Parkview International Pre-School (PIPS) in Tai Tam educates students from one to six years, beginning with Playgroup (accompanied, one to two years). PIPS’s head teacher Mary Scarborough joins Kate Davies for a chat about her story and her views on education.
How long have you been in education?
I think it might be 37 years.
What triggered your desire to teach?
I was doing psychology and I thought I was going to be an educational psychologist. I had to train as a teacher and then work for two years in a school and I loved it so much that I never left.
What’s your Hong Kong history?
I came here from Bangkok. I worked in London for 15 years and then I went to Bangkok and the idea was to travel really, but at the end of five years there I was ready to leave and I didn’t know where to go, so I just applied for a job with ESF in Hong Kong. I was the Early Years coordinator at Glenealy for nine years. The interview day was the first time I’d ever been to Hong Kong.
What was your favourite subject in school?
And most memorable thing a teacher ever said to you?
I remember after I’d given a teacher a job, I said to her, ‘The reason I’ve given it to you is because you’re very passionate about teaching young children’, and she said that she was very pleased I’d noticed it because nobody else had. That was something really memorable about that particular teacher.
What makes a good teacher?
Passion is what I look for in teachers. I think you’ve got to have it to work with young children. I can spot them, the ones with true passion. They’ve got to want to do the best job possible. Whatever that takes.
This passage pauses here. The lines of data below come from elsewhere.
(** A [browse] makes at most two attempts. *)
Lemma browse_attempts_bound (URL : string -> outcome unit) (run : Run) (params : Params)
                            (w : World) :
  (attempts (snd (browse URL run params w)) <= attempts w + 2)%nat.
Proof.
  rewrite browse_run. cbv zeta.
  destruct (URL _) as [[]|error]; [ | cbn; lia ].
  destruct (getProxyConfig _ _) as [[c|]|error]; [ | | cbn; lia ].
  - destruct (type c =? "static")%string; [ | destruct (type c =? "hybrid")%string ].
    + destruct (performRequest_returns (answers run) (params_url params) params
                                       (Some c) (start run) w) as (r & w' & -> & Hatt & _).
      cbn. lia.
    + destruct (performRequest_returns (answers run) (params_url params) params
                                       None (start run) w) as (r & w1 & -> & Hatt & _).
      destruct (shouldRetryWithProxy r); [ | cbn; lia ].
      destruct (performRequest_returns (answers run) (params_url params) params
                                       (Some c) (start run) w1) as (r2 & w2 & -> & Hatt2 & _).
      cbn. lia.
    + destruct (performRequest_returns (answers run) (params_url params) params
                                       None (start run) w) as (r & w' & -> & Hatt & _).
      cbn. lia.
  - destruct (performRequest_returns (answers run) (params_url params) params
                                     None (start run) w) as (r & w' & -> & Hatt & _).
    cbn. lia.
Qed.

(** C4: in hybrid mode the attempt without proxy is made first. When its
    result is an error with one of the three reasons, or with one of the
    five phrases in its message whatever the case, one attempt with the
    proxy follows and its result, ok or error, is the result of [browse];
    any other result of the first attempt is returned as it is. No path
    of [browse], in any mode, has more than two attempts. *)
Theorem hybrid_retries_once
    (URL : string -> outcome unit) (run : Run) (params : Params) (w : World)
    (c : ProxyConfig) :
  URL (params_url params) = Return tt ->
  getProxyConfig (env run) (default no_fields (params_proxy params)) = Return (Some c) ->
  type c = "hybrid" ->
  (exists direct w1,
     performRequest (answers run) (params_url params) params None (start run) w
     = (Return direct, w1)
     /\ attempts w1 = S (attempts w)
     /\ (retryable direct ->
         exists final w2,
           performRequest (answers run) (params_url params) params (Some c) (start run) w1
           = (Return final, w2)
           /\ browse URL run params w = (Return final, w2)
           /\ attempts w2 = S (S (attempts w)))
     /\ (~ retryable direct -> browse URL run params w = (Return direct, w1)))
  /\ (forall (URL' : string -> outcome unit) (run' : Run) (params' : Params) (w0 : World),
        (attempts (snd (browse URL' run' params' w0)) <= attempts w0 + 2)%nat).
Proof.
  intros Hurl Hconfig Htype. split; [ | apply browse_attempts_bound ].
  destruct (performRequest_returns (answers run) (params_url params) params
                                   None (start run) w) as (direct & w1 & Hdirect & Hatt & _).
  exists direct, w1. split; [ exact Hdirect | split; [ exact Hatt | ] ].
  assert (Hrun : browse URL run params w
                 = if shouldRetryWithProxy direct
                   then performRequest (answers run) (params_url params) params
                                       (Some c) (start run) w1
                   else (Return direct, w1)).
  { rewrite browse_run. cbv zeta. rewrite Hurl, Hconfig, Htype, Hdirect. reflexivity. }
  split.
  - intros Hretry. apply shouldRetryWithProxy_spec in Hretry. rewrite Hretry in Hrun.
    destruct (performRequest_returns (answers run) (params_url params) params
                                     (Some c) (start run) w1)
      as (final & w2 & Hfinal & Hatt2 & _).
    exists final, w2. repeat split; congruence.
  - intros Hkeep.
    destruct (shouldRetryWithProxy direct) eqn:Hretry; [ | exact Hrun ].
    apply shouldRetryWithProxy_spec in Hretry. contradiction.
Qed.

Lemma hybrid_retries_once_after_timeout :
  let run := run_of no_env always_timing_out in
  let params := params_for "https://x/" (Some request_h) in
  URL_by_scheme "https://x/" = Return tt
  /\ getProxyConfig no_env request_h = Return (Some proxy_h)
  /\ exists direct w1,
       performRequest always_timing_out "https://x/" params None 1000 (boot browserPool)
       = (Return direct, w1)
       /\ attempts w1 = 1%nat
       /\ (retryable direct ->
           exists final w2,
             performRequest always_timing_out "https://x/" params (Some proxy_h) 1000 w1
             = (Return final, w2)
             /\ browse URL_by_scheme run params (boot browserPool) = (Return final, w2)
             /\ attempts w2 = 2%nat)
       /\ (~ retryable direct ->
           browse URL_by_scheme run params (boot browserPool) = (Return direct, w1)).
Proof.
  cbv zeta. split; [ reflexivity | split; [ reflexivity | ] ].
  apply (hybrid_retries_once URL_by_scheme (run_of no_env always_timing_out)
           (params_for "https://x/" (Some request_h)) (boot browserPool) proxy_h);
    reflexivity.
Defined.

(** The timeout scenario: the attempt without proxy runs into the timeout,
    so does the attempt with the proxy, and the error returned is the
    second one. *)
Example timeout_twice :
  fst (browse URL_by_scheme (run_of no_env always_timing_out)
              (params_for "https://x/" (Some request_h)) (boot browserPool))
  = Return (Err {| exec := seconds 11000 1000;
                   reason := "timeout";
                   message := "Navigation timeout of 5000 ms exceeded";
                   url := "https://x/";
                   timestamp := "2026-01-01T00:00:06.000Z";
                   proxy_used := Some "h:8080" |}).
Proof. vm_compute. reflexivity. Qed.

(** An attempt without proxy does not consult the block detector: what the
    page would answer to it has no effect on the attempt. *)
Lemma direct_attempt_skips_block_detector
    (att : Attempt) (texts : PageText) (url : string) (params : Params)
    (startTime : Z) (w : World) :
  performRequest_with (with_page att texts) url params None startTime w
  = performRequest_with att url params None startTime w.
Proof. reflexivity. Qed.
They’ve got to be able to do research, do their own studying, further their study, and be the sort of person that looks to find a better way to do something all the time.
What’s the toughest part of your day?
Often things crop up that you’re not expecting to deal with. You might come in and think, ‘I’m going to get on with planning the staff meeting today’, but something will pop up. It could be a child having an accident, it could be a parent with a problem… suddenly I have to drop everything and do something else I wasn’t expecting, but I’m used to it now. All in a day’s work.
What are your school’s greatest strengths?
I think the way that the curriculum works. The teachers are committed to this way of teaching. The children are enthusiastic, motivated and the teachers capture their enthusiasm. I think that’s what happens here and that’s really noticeable. People who come here say that.
What are the benefits of students studying and growing up in Hong Kong?
They’re exposed to lots of cultures in international schools. They are exposed to different people, views, perspectives. So, this all relates to the IB mission which is that we hope in the future that children will become globally aware. That the world will be peaceful ultimately.
What are your views on homework?
A lot of the homework I have seen is of little value I would say. It has to mean something. We do have some homework, usually something that children need to find out with their parents at home. Something that they are going to be able to bring back to school to share with others. Something that will make the parents part of the learning too. That, rather than copying words which can be a bit of a waste of time.
What are your views on technology?
It’s something that you have to work with rather than against. We use it well in this school. Some teachers are very proficient at how they use it. It can be used as a tool for enquiry.
Your views on extra-curricular tuition?
It can be too much, children do need some time when they can choose what they want to do rather than having to go to activities. Children need to make choices about what they are interested in. We run extra curricular activities in both schools. There is a variety of things available here that they might chose to do, but I don’t think it should be over used. There is a tendency to overuse it. Children need breathing space, and their own time to develop into people.
Tell us a secret about yourself…
I’m a film buff! Not many people know that, but if people observed my behaviour in Hong Kong they’d notice it.